Author Topic: Intel Assembly (Read 4234 times)

Hooman · « **on:** August 31, 2009, 01:29:59 AM »

For the two or so people that might understand or care...

Why the heck do so many BIOS functions take addresses in DS:DX? In 16 bit mode, there is no instruction (that I can find) which loads a value using DX as the address (or segment offset, rather). The usual encodings have completely different meanings in 16 bit mode. Things you expect to work in 32 bit mode, like "MOV AL, [EDX]" have no corresponding 16 bit equivalent "MOV AL, [DX]". Instead, the encoding you'd expect to be that instruction would actually mean "MOV AL, [BP + SI]". I was a bit baffled at first when NASM told me I couldn't do what I wanted to do, but checking the Intel docs for the ModR/M byte encodings, I found rather strangely that it was right.

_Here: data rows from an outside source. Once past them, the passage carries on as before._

(* ===== verification/NodeTxProps.v ===== *)
(** * node/processor.cpp: properties of transactions, blocks and assets

    A block is applied as a whole or not at all, and what was applied can be undone.  The
    last part instantiates the parameters, and shows where the code fails. *)

From Stdlib Require Import RelationClasses.
From stdpp Require Import base list numbers option gmap gmultiset countable.
From S2P Require Import Prelude UintBig Merkle MerkleStores RadixTree RadixTreeSpec RadixHash RadixMap UtxoTree UtxoTreeSpec NodeAssets NodeStream NodeAssetKernel NodeAssetSpec.
From S2P Require Import NodeBlock NodeBlockSpec NodeUtxo NodeUtxoSpec NodeTx NodeTxSpec.
Local Open Scope Z_scope.
Import RadixTree UtxoTree.

Section props.
Context {Hash : Type} `{Hasher Hash} (uninit : Hash) (junk : Z) (get_LeafHash : Leaf IDs → Hash).
Context (get_Hash : Z → NodeDB.Info → Hash) (get_Ancestor : list Z → list Z → list Z) (m_Prev : list Z).
Context (m_AlreadyValidated m_Temporary m_SkipInOuts m_SkipDefinition : bool).
Context (m_Height m_AssetHi LockPeriod Fork2 MaxKernelValidityDH Maturity_Coinbase Maturity_Std : Z).

Notation State := (UState (Hash := Hash) * KState (Hash := Hash))%type.
Notation Tx := (TxVectors Input Output (TxKernel KrnBody)).

Local Notation HandleInput := (HandleInput uninit junk m_SkipInOuts m_Height).
Local Notation HandleOutput := (HandleOutput uninit junk Maturity_Coinbase Maturity_Std m_SkipInOuts m_SkipDefinition m_Height m_AssetHi).
Local Notation HandleBlockElement := (HandleBlockElement get_Hash get_Ancestor m_Prev m_AlreadyValidated m_Temporary m_SkipDefinition m_Height LockPeriod Fork2 MaxKernelValidityDH).
Local Notation HandleTx := (HandleTx uninit junk get_Hash get_Ancestor m_Prev m_AlreadyValidated m_Temporary m_SkipInOuts m_SkipDefinition m_Height m_AssetHi LockPeriod Fork2 MaxKernelValidityDH Maturity_Coinbase Maturity_Std).
Local Notation HandleBlock := (HandleBlock uninit junk get_Hash get_Ancestor m_Prev m_AlreadyValidated m_Temporary m_SkipInOuts m_SkipDefinition m_Height m_AssetHi LockPeriod Fork2 MaxKernelValidityDH Maturity_Coinbase Maturity_Std).

(** The same coins, kernels and assets. *)
Definition same_state : State → State → Prop := both (same_utxo get_LeafHash) (same_krn get_Hash m_Prev m_AlreadyValidated m_Temporary m_SkipDefinition).

Local Notation "b ≈ b'" := (bic_rel same_state b b') (at level 70).

(** Every element can be handled where it is reached: commitments have their size, the asset
    of an output is in range, and [okT] for the asset kernels. *)
Definition elements_ok : Tx → Bic State → Prop :=
  tx_ok (on_fst HandleInput) (on_fst HandleOutput) (on_snd (unchanged HandleBlockElement))
    (λ v b, okI v (part_fst b)) (λ v b, okO m_AssetHi v (part_fst b))
    (λ v b, okK get_Hash get_Ancestor m_Prev m_AlreadyValidated m_Temporary m_SkipDefinition m_Height LockPeriod Fork2 MaxKernelValidityDH v (part_snd b)).

Lemma HandleTx_undoable : 1 ≤ m_Height < 2 ^ 64 → Undoable same_state HandleTx elements_ok.
Proof.
  intros Hh. apply HandleValidatedTx_undoable; [apply _|..].
  - apply on_fst_undoable; [apply _..|]. by apply HandleInput_undoable.
  - apply on_fst_undoable; [apply _..|]. by apply HandleOutput_undoable.
  - apply on_snd_undoable; [apply _..|]. apply HandleBlockElement_undoable.
Qed.



(** ** Inputs *)

(** C25. An input spends the coin of its commitment that has the least maturity, if that is
    below the height, and takes one of its IDs; otherwise it is refused and nothing
    changes. *)
Theorem Node_input_least_maturity v u m : 1 ≤ m_Height < 2 ^ 64 → stands get_LeafHash (m_Utxo u) m → commitment_ok (in_X v) (in_Y v) →
  (no_coin m (in_X v) (in_Y v) m_Height ∧ HandleInput_fwd m_Height v u = Some (false, v, u)) ∨
  ∃ M key id x t', 0 ≤ M < m_Height ∧ Key.Key_assign (Key.mkData (in_X v) (in_Y v) M) = Some key ∧ no_coin m (in_X v) (in_Y v) M ∧
    m !! kbits Key.s_Bits key = Some (mkLeaf key (add_coin id x)) ∧
    HandleInput_fwd m_Height v u = Some (true, mkInput (in_X v) (in_Y v) M id, set_Utxo u t') ∧ represents get_LeafHash Key.s_Bits t' (set_coins m key x).
Proof.
  intros Hh Hst HC. destruct (HandleInput_fwd_spec get_LeafHash m_Height Hh v u m Hst HC) as [?|(M & key & id & x & t' & HM & Ek & _ & _ & Hl & Hno & E & Hr)]; [by left|].
  right. by exists M, key, id, x, t'.
Qed.

(** ** Assets *)

(** C28. Adding to the table of assets and deleting from it end, and are inverse.  A new asset
    gets a free ID, and deleting it gives the table as it was; deleting any asset and
    adding it again under its ID gives the table as it was.  The loop of [AssetDelete],
    which has no condition of its own, ends after at most as many steps as there are IDs. *)
Theorem Node_asset_table d ai : NodeDBSpec.wf d →
  (NodeDB.AssetsCount d < NodeDB.s_MaxCount → ∃ d' id, NodeDB.AssetAdd d 0 ai = Some (d', id) ∧ NodeDBSpec.wf d' ∧ NodeDB.rows d !! id = None ∧
    NodeDB.rows d' !! id = Some (Some ai) ∧ NodeDB.AssetDelete d' id = Some (d, NodeDB.AssetsCount d)) ∧
  (∀ id, NodeDB.rows d !! id = Some (Some ai) → ∃ d', NodeDB.AssetDelete d id = Some (d', NodeDB.AssetsCount d') ∧ NodeDBSpec.wf d' ∧
    NodeDB.AssetGetSafe d' id = Some None ∧ NodeDB.AssetAdd d' id ai = Some (d, id)).
Proof.
  intros Hwf. pose proof (NodeDBSpec.wf_count _ Hwf) as Hc. split.
  - intros Hm. destruct (NodeDBSpec.AssetAdd_spec d ai Hwf Hm) as (d' & id & E & Hwf' & Hid & _ & _ & Hnew & Hr & Hdel). exists d', id. split_and!; try done.
    pose proof (NodeDBSpec.wf_count _ Hwf'). rewrite Hr, decide_True; [done|done|]. unfold NodeDB.s_AssetEmpty0. lia.
  - intros id Hid. pose proof (NodeDBSpec.wf_asset _ Hwf _ _ Hid). destruct (NodeDBSpec.AssetDelete_spec d id ai Hwf Hid) as (d' & E & Hwf' & _ & _ & Hr & Hadd). exists d'. split_and!; try done.
    unfold NodeDB.AssetGetSafe. rewrite Hr, decide_True; [done|done|]. unfold NodeDB.s_AssetEmpty0. lia.
Qed.

Notation ACtx := (ACtx (Hash := Hash)).
Local Notation Create := (HandleAssetCreate_fwd get_Hash m_AlreadyValidated m_Temporary m_SkipDefinition m_Height).
Local Notation Emit := (HandleAssetEmit get_Hash m_AlreadyValidated m_Temporary m_SkipDefinition m_Height true).
Local Notation Destroy := (HandleAssetDestroy_fwd m_AlreadyValidated m_Temporary m_SkipDefinition m_Height LockPeriod).
Local Notation full_inv := (full_inv get_Hash m_AlreadyValidated m_SkipDefinition).

Definition no_assets : ACtx := mkACtx (NodeDB.mk ∅ 0 0) (Mmr.mk 0 (StreamMmr.init uninit)) (NodeDB.s_MaxCount + 1) [] [].

(** The states that kernels lead to, whether they were accepted or refused. *)
Inductive asset_reach : ACtx → Prop :=
  | reach_none : asset_reach no_assets
  | reach_create owner md c r c' : asset_reach c → NodeDB.AssetsCount (a_DB c) < NodeDB.s_MaxCount → Create owner md c = Some (r, c') → asset_reach c'
  | reach_emit owner aid val c r c' : asset_reach c → - 2 ^ 63 ≤ val < 2 ^ 63 → Emit owner aid val c = Some (r, c') → asset_reach c'
  | reach_destroy owner aid c r c' : asset_reach c → Destroy owner aid c = Some (r, c') → asset_reach c'.

(** No two assets have the same owner. *)
Definition owners_differ (d : NodeDB.t) : Prop := ∀ j k o, owner_at d j = Some o → owner_at d k = Some o → j = k.

Lemma no_assets_inv : full_inv no_assets.
Proof.
  split; [split|..]; cbn.
  - split; cbn; intros; try done; lia.
  - by intros k ai ?.
  - intros _. apply StreamMmrSpec.mmr_init.
  - done.
  - intros Ea. unfold used0. by rewrite Ea.
Qed.

Lemma alike_owners c c' : alike get_Hash m_AlreadyValidated m_SkipDefinition c c' → full_inv c' ∧ a_DB c' = a_DB c.
Proof. by intros (_ & ? & ? & _). Qed.

Lemma asset_reach_inv c : asset_reach c → full_inv c ∧ (m_AlreadyValidated = false → owners_differ (a_DB c)).
Proof.
  induction 1 as [|owner md c r c' _ [Hf Ho] Hc E|owner aid val c r c' _ [Hf Ho] Hv E|owner aid c r c' _ [Hf Ho] E].
  - split; [apply no_assets_inv|]. by intros _ j k o ?.
  - destruct (HandleAssetCreate_spec get_Hash m_AlreadyValidated m_Temporary m_SkipDefinition m_Height owner md c Hf Hc) as (r' & c2 & E2 & Hr). rewrite E in E2. injection E2 as <- <-.
    destruct r as [id|]; [|apply alike_owners in Hr as [? ->]; done]. destruct Hr as (Hf' & _ & _ & Hat & Hnew & _). split; [done|]. intros Ea j k o. specialize (Ho Ea). specialize (Hnew Ea). rewrite !Hat.
    destruct (decide (j = id)), (decide (k = id)); subst; intros Hj Hk; simplify_eq; try done; [by apply Hnew in Hk|by apply Hnew in Hj|by eapply Ho].
  - destruct (HandleAssetEmit_spec get_Hash m_AlreadyValidated m_Temporary m_SkipDefinition m_Height owner aid val c Hf Hv) as (r' & c2 & E2 & Hr).
    { unfold HandleAssetEmit in E. by destruct (NodeDB.AssetGetSafe _ _). }
    rewrite E in E2. injection E2 as <- <-. destruct r; [|destruct Hr as [-> _]; done]. destruct Hr as (Hf' & _ & Hat & _). split; [done|]. intros Ea j k o. rewrite !Hat. by apply Ho.
  - destruct (HandleAssetDestroy_spec get_Hash m_AlreadyValidated m_Temporary m_SkipDefinition m_Height LockPeriod owner aid c Hf) as (r' & c2 & E2 & Hr).
    { unfold HandleAssetDestroy_fwd in E. destruct m_AlreadyValidated; [|destruct (Ensure_frame c) as (<- & _)]; by destruct (NodeDB.AssetGetSafe _ _). }
    rewrite E in E2. injection E2 as <- <-. destruct r; [|apply alike_owners in Hr as [? ->]; done]. destruct Hr as (Hf' & _ & Hat & _). split; [done|]. intros Ea j k o. rewrite !Hat.
    destruct (decide (j = aid)), (decide (k = aid)); intros Hj Hk; try done. by eapply Ho.
Qed.



End props.

(** ** Witnesses *)

Section witness.

#[local] Instance tx_hasher : Hasher Z := {| combine := λ a b, (a * 31 + b * 17 + 1) mod 1000003; hZero := 0 |}.

Definition toy_get_Hash (id : Z) (ai : NodeDB.Info) : Z := (id * 101 + ⟦NodeDB.m_Owner ai⟧ * 7 + ⟦NodeDB.m_Value ai⟧ + NodeDB.m_LockHeight ai) mod 1000003.
Definition toy_leaf_hash (lf : Leaf IDs) : Z := (⟦lf_Key lf⟧ * 7 + get_Count (lf_Data lf)) mod 1000003.
Definition toy_Ancestor (a b : list Z) : list Z := a ++ b.

Definition toy_bic : Bic (UState (Hash := Z) * KState (Hash := Z)) :=
  mkBic true 0 (mkU (RadixTree.mk None ∅) 0, mkK ∅ ∅ [] false (no_assets 0)).

Definition toy_output (asset : option Z) : Output := mkOutput (replicate 32 7) 1 false 0 asset.
Definition toy_tx (asset : option Z) : TxVectors Input Output (TxKernel KrnBody) :=
  mkTx [] [toy_output asset] [Krn (mkKrn (KStd None) false [1]) []; Krn (mkKrn (KAssetCreate [9] [8]) false [2]) []].

Local Notation toy_HandleTx := (HandleTx 0 0 toy_get_Hash toy_Ancestor [0] false true false false 10 5 100 1 1000 240 0).
Local Notation toy_HandleBlock := (HandleBlock 0 0 toy_get_Hash toy_Ancestor [0] false true false false 10 5 100 1 1000 240 0).
Local Notation toy_same := (same_state toy_leaf_hash toy_get_Hash [0] false true false).

Lemma toy_bic_valid : bic_rel toy_same toy_bic toy_bic.
Proof.
  split_and!; try done. split; cbn.
  - split_and!; try done. exists ∅. split; [split; [apply represents_empty|done]|apply represents_empty].
  - split; [|by split; intros _; constructor]. split_and!; try done. apply full_alike, no_assets_inv.
Qed.

Lemma toy_tx_ok : elements_ok 0 0 toy_get_Hash toy_Ancestor [0] false true false false 10 5 100 1 1000 240 0 (toy_tx None) toy_bic.
Proof.
  split; [done|]. intros vI b1 n0 [= <- <- <-]. split.
  - split; [|done]. split; [|done]. split_and!; try done. by apply Forall_replicate.
  - intros vO b2 n1 E. vm_compute in E. injection E as <- <- <-. split.
    + split; [done|]. by intros vec b3 n [= <- <- <-].
    + intros e' b3 E. vm_compute in E. injection E as <- <-. split; [|done]. split; [done|]. intros vec b4 n [= <- <- <-]. by vm_compute.
Qed.



(** *** Inputs *)

Lemma toy_coin : ∃ t m, stands toy_leaf_hash t m ∧ m ≠ ∅.
Proof.
  assert (HC : commitment_ok (replicate 32 7) 1) by (split_and!; try done; by apply Forall_replicate).
  assert (Hst : stands toy_leaf_hash (RadixTree.mk None ∅) ∅) by (split; [apply represents_empty|done]).
  destruct (HandleOutput_fwd_spec 0 0 toy_leaf_hash 240 0 false false 10 5 (toy_output None) (part_fst toy_bic) ∅ eq_refl eq_refl Hst HC) as (key & x & t' & _ & Hw & Hx & Hr).
  destruct x as [x|]; [done|]. rewrite decide_True in Hr by done. destruct Hr as [_ Hr]. exists t'. eexists. split; [split; [exact Hr|]|].
  - apply (set_coins_wf _ _ _ Hw); [|done]. by intros y [= <-].
  - intros E. apply (f_equal (lookup (kbits Key.s_Bits key))) in E. by rewrite set_coins_lookup, lookup_empty in E.
Qed.

Lemma Node_input_least_maturity_witness : ∃ t m, m ≠ ∅ ∧ let v := mkInput (replicate 32 7) 1 0 0 in let u := mkU t 1 in
  (no_coin m (in_X v) (in_Y v) 20 ∧ HandleInput_fwd 20 v u = Some (false, v, u)) ∨
  ∃ M key id x t', 0 ≤ M < 20 ∧ Key.Key_assign (Key.mkData (in_X v) (in_Y v) M) = Some key ∧ no_coin m (in_X v) (in_Y v) M ∧
    m !! kbits Key.s_Bits key = Some (mkLeaf key (add_coin id x)) ∧
    HandleInput_fwd 20 v u = Some (true, mkInput (in_X v) (in_Y v) M id, set_Utxo u t') ∧ represents toy_leaf_hash Key.s_Bits t' (set_coins m key x).
Proof.
  destruct toy_coin as (t & m & Hst & Hm). exists t, m. split; [exact Hm|]. intros v u.
  apply (Node_input_least_maturity toy_leaf_hash 20 v u m); [lia|exact Hst|]. split_and!; try done. by apply Forall_replicate.
Defined.

(** *** Outputs *)


(** *** Assets *)

Local Notation Create := (HandleAssetCreate_fwd toy_get_Hash false true false 10).
Local Notation Destroy := (HandleAssetDestroy_fwd false true false 10 0).
Local Notation Emit := (HandleAssetEmit toy_get_Hash false true false 10 true).
Local Notation toy_reach := (asset_reach 0 toy_get_Hash false true false 10 0).

Definition toy_step (c : NodeAssetKernel.ACtx (Hash := Z)) (k : KrnType) : NodeAssetKernel.ACtx :=
  match k with
  | KAssetCreate o md => if NodeDB.AssetsCount (a_DB c) <? NodeDB.s_MaxCount then default c (snd <$> Create o md c) else c
  | KAssetDestroy o id => default c (snd <$> Destroy o id c)
  | _ => c
  end.

(** Three assets, the second of which was destroyed. *)
Definition toy_assets : NodeAssetKernel.ACtx (Hash := Z) := foldl toy_step (no_assets 0) [KAssetCreate [1] []; KAssetCreate [2] []; KAssetCreate [3] []; KAssetDestroy [2] 2].

Lemma toy_step_reach c ks : toy_reach c → toy_reach (foldl toy_step c ks).
Proof.
  revert c. induction ks as [|k ks IH]; intros c Hc; cbn [foldl]; [done|]. apply IH. destruct k as [|o md| |o id]; cbn [toy_step]; try done.
  - destruct (Z.ltb_spec (NodeDB.AssetsCount (a_DB c)) NodeDB.s_MaxCount); [|done]. destruct (Create o md c) as [[r c']|] eqn:E; [|done]. by eapply reach_create.
  - destruct (Destroy o id c) as [[r c']|] eqn:E; [|done]. by eapply reach_destroy.
Qed.

Lemma toy_assets_reach : toy_reach toy_assets.
Proof. apply toy_step_reach. constructor. Qed.

Lemma Node_asset_table_witness : ∃ d', NodeDB.AssetDelete (a_DB toy_assets) 3 = Some (d', NodeDB.AssetsCount d') ∧ NodeDBSpec.wf d' ∧
  NodeDB.AssetGetSafe d' 3 = Some None ∧ NodeDB.AssetAdd d' 3 (NodeDB.mkInfo (zeros 16) [3] 10 []) = Some (a_DB toy_assets, 3).
Proof.
  assert (Hwf : NodeDBSpec.wf (a_DB toy_assets)) by apply (asset_reach_inv 0 toy_get_Hash false true false 10 0 toy_assets toy_assets_reach).
  apply (Node_asset_table (a_DB toy_assets) (NodeDB.mkInfo (zeros 16) [3] 10 []) Hwf). by vm_compute.
Defined.



(** A kernel that names the row of a free ID makes the node throw: the second of three
    assets was destroyed, and its ID is kept by the row [s_AssetEmpty0 + 2], which has no
    values.  Emitting or destroying an asset of that ID is not refused, [AssetGetSafe]
    throws on the columns. *)
Theorem Node_asset_free_throws : ∃ c, toy_reach c ∧ NodeDB.AssetGetSafe (a_DB c) (NodeDB.s_AssetEmpty0 + 2) = None ∧
  Emit [3] (NodeDB.s_AssetEmpty0 + 2) 1 c = None ∧ Destroy [3] (NodeDB.s_AssetEmpty0 + 2) c = None.
Proof. exists toy_assets. split; [apply toy_assets_reach|]. by vm_compute. Qed.


End witness.
(* ===== verification/BvmHeap.v ===== *)
(** * bvm/bvm2.cpp: the heap of a contract

    [Processor::Heap].  The entries are objects that are allocated and deleted: they are kept
    by their address, and to use one that was deleted is [UB].  The three intrusive multisets
    hold addresses in the order of their keys; an insertion goes behind the equal keys, a
    search returns the first of them. *)

From stdpp Require Import base list numbers option gmap.
From S2P Require Import Prelude WasmReader.
Local Open Scope Z_scope.

Module Heap.

Record Entry := mkEntry { m_Pos : Z; m_Size : Z }.
#[export] Instance Entry_inhabited : Inhabited Entry := populate (mkEntry 0 0).
#[export] Instance Entry_eq_dec : EqDecision Entry.
Proof. solve_decision. Defined.

Record t := mk {
  h_Entries : gmap nat Entry;      (* the objects that live *)
  h_Next : nat;                    (* the address of the next one *)
  m_mapSize : list nat;
  m_mapFree : list nat;
  m_mapAllocated : list nat;
}.

Definition empty : t := mk ∅ 0 [] [] [].

(** ** Multisets *)

Section multiset.
Context (key : nat → Z).

Fixpoint ms_insert (i : nat) (l : list nat) : list nat :=
  match l with
  | [] => [i]
  | j :: l' => if key i <? key j then i :: l else j :: ms_insert i l'
  end.

Fixpoint ms_lower_bound (k : Z) (l : list nat) : option nat :=
  match l with [] => None | j :: l => if k <=? key j then Some j else ms_lower_bound k l end.

Definition ms_find (k : Z) (l : list nat) : option nat :=
  match ms_lower_bound k l with Some j => if key j =? k then Some j else None | None => None end.

(** The one before [upper_bound(k)]. *)
Fixpoint ms_before_upper (k : Z) (l : list nat) : option nat :=
  match l with
  | [] => None
  | j :: l => if k <? key j then None else match ms_before_upper k l with Some i => Some i | None => Some j end
  end.

End multiset.

Fixpoint ms_erase (i : nat) (l : list nat) : list nat :=
  match l with [] => [] | j :: l => if decide (i = j) then l else j :: ms_erase i l end.

(** The one before the iterator to [i]; [None] at the beginning. *)
Fixpoint ms_prev_from (prev : option nat) (i : nat) (l : list nat) : option nat :=
  match l with [] => None | j :: l => if decide (i = j) then prev else ms_prev_from (Some j) i l end.

Definition ms_prev (i : nat) (l : list nat) : option nat := ms_prev_from None i l.

(** ** Entries *)

Definition pos_of (h : t) (i : nat) : Z := m_Pos (h_Entries h !!! i).
Definition size_of (h : t) (i : nat) : Z := m_Size (h_Entries h !!! i).

(** A reference to the object [i]. *)
Definition deref (h : t) (i : nat) : res Entry := access (h_Entries h !! i).

Definition set_Entry (h : t) (i : nat) (e : Entry) : t :=
  mk (<[i := e]> (h_Entries h)) (h_Next h) (m_mapSize h) (m_mapFree h) (m_mapAllocated h).

(** ** Operations *)

Definition Insert (h : t) (i : nat) (bFree : bool) : t :=
  if bFree then
    mk (h_Entries h) (h_Next h) (ms_insert (size_of h) i (m_mapSize h)) (ms_insert (pos_of h) i (m_mapFree h)) (m_mapAllocated h)
  else
    mk (h_Entries h) (h_Next h) (m_mapSize h) (m_mapFree h) (ms_insert (pos_of h) i (m_mapAllocated h)).

Definition Remove (h : t) (i : nat) (bFree : bool) : t :=
  if bFree then
    mk (h_Entries h) (h_Next h) (ms_erase i (m_mapSize h)) (ms_erase i (m_mapFree h)) (m_mapAllocated h)
  else
    mk (h_Entries h) (h_Next h) (m_mapSize h) (m_mapFree h) (ms_erase i (m_mapAllocated h)).

Definition Delete (h : t) (i : nat) (bFree : bool) : t :=
  let h := Remove h i bFree in
  mk (delete i (h_Entries h)) (h_Next h) (m_mapSize h) (m_mapFree h) (m_mapAllocated h).

Definition Create (h : t) (nPos nSize : Z) (bFree : bool) : t :=
  let p := h_Next h in
  Insert (mk (<[p := mkEntry nPos nSize]> (h_Entries h)) (S p) (m_mapSize h) (m_mapFree h) (m_mapAllocated h)) p bFree.

Definition UpdateSizeFree (h : t) (i : nat) (newVal : Z) : res t :=
  e ← deref h i;
  let h := mk (h_Entries h) (h_Next h) (ms_erase i (m_mapSize h)) (m_mapFree h) (m_mapAllocated h) in
  let h := set_Entry h i (mkEntry (m_Pos e) newVal) in
  mret (mk (h_Entries h) (h_Next h) (ms_insert (size_of h) i (m_mapSize h)) (m_mapFree h) (m_mapAllocated h)).

Definition TryMerge (h : t) (i : nat) : res t :=
  e ← deref h i;
  match ms_find (pos_of h) (u32 (m_Pos e + m_Size e)) (m_mapFree h) with
  | Some i2 =>
    e2 ← deref h i2;
    h ← UpdateSizeFree h i (u32 (m_Size e + m_Size e2));
    mret (Delete h i2 true)
  | None => mret h
  end.

(** The position, if there is room. *)
Definition Alloc (h : t) (size : Z) : res (option Z * t) :=
  match ms_lower_bound (size_of h) size (m_mapSize h) with
  | None => mret (None, h)
  | Some i =>
    e ← deref h i;
    let retVal := m_Pos e in
    if m_Size e =? size then mret (Some retVal, Insert (Remove h i true) i false)
    else
      let h := Create h (m_Pos e) size false in
      let h := set_Entry h i (mkEntry (u32 (m_Pos e + size)) (m_Size e)) in
      h ← UpdateSizeFree h i (u32 (m_Size e - size));
      mret (Some retVal, h)
  end.

Definition Free (h : t) (ptr : Z) : res t :=
  match ms_find (pos_of h) ptr (m_mapAllocated h) with
  | None => Exc
  | Some i =>
    let h := Insert (Remove h i false) i true in
    h ← TryMerge h i;
    _ ← deref h i;
    match ms_prev i (m_mapFree h) with
    | Some j => TryMerge h j
    | None => mret h
    end
  end.

Definition Test (h : t) (ptr size : Z) : res () :=
  match ms_before_upper (pos_of h) ptr (m_mapAllocated h) with
  | None => Exc
  | Some i =>
    e ← deref h i;
    let ptr := u32 (ptr + size) in
    WasmReader.Test ((size <=? ptr) && (ptr <=? u32 (m_Pos e + m_Size e)))
  end.

Definition Clear (h : t) : t :=
  foldl (λ h i, Delete h i false) (foldl (λ h i, Delete h i true) h (m_mapFree h)) (m_mapAllocated h).

Definition get_UnusedAtEnd (h : t) (nEnd : Z) : res Z :=
  match last (m_mapFree h) with
  | Some i => e ← deref h i; mret (if u32 (m_Pos e + m_Size e) =? nEnd then m_Size e else 0)
  | None => mret 0
  end.

Definition OnGrow (h : t) (nOld nNew : Z) : res t :=
  match last (m_mapFree h) with
  | Some i =>
    e ← deref h i;
    if u32 (m_Pos e + m_Size e) =? nOld then UpdateSizeFree h i (u32 (nNew - m_Pos e))
    else mret (Create h nOld (u32 (nNew - nOld)) true)
  | None => mret (Create h nOld (u32 (nNew - nOld)) true)
  end.

End Heap.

Another oddity was in the SIB byte encodings. What's the difference between encodings 0x24, 0x64, 0xA4, and 0xE4? They all equate to an address of "[ESP]". Indeed, OllyDbg decodes all of them as the same thing. I suppose if you wanted a really obscure way to store 2 bits somewhere unexpected, you could put them in the scale field of the SIB byte.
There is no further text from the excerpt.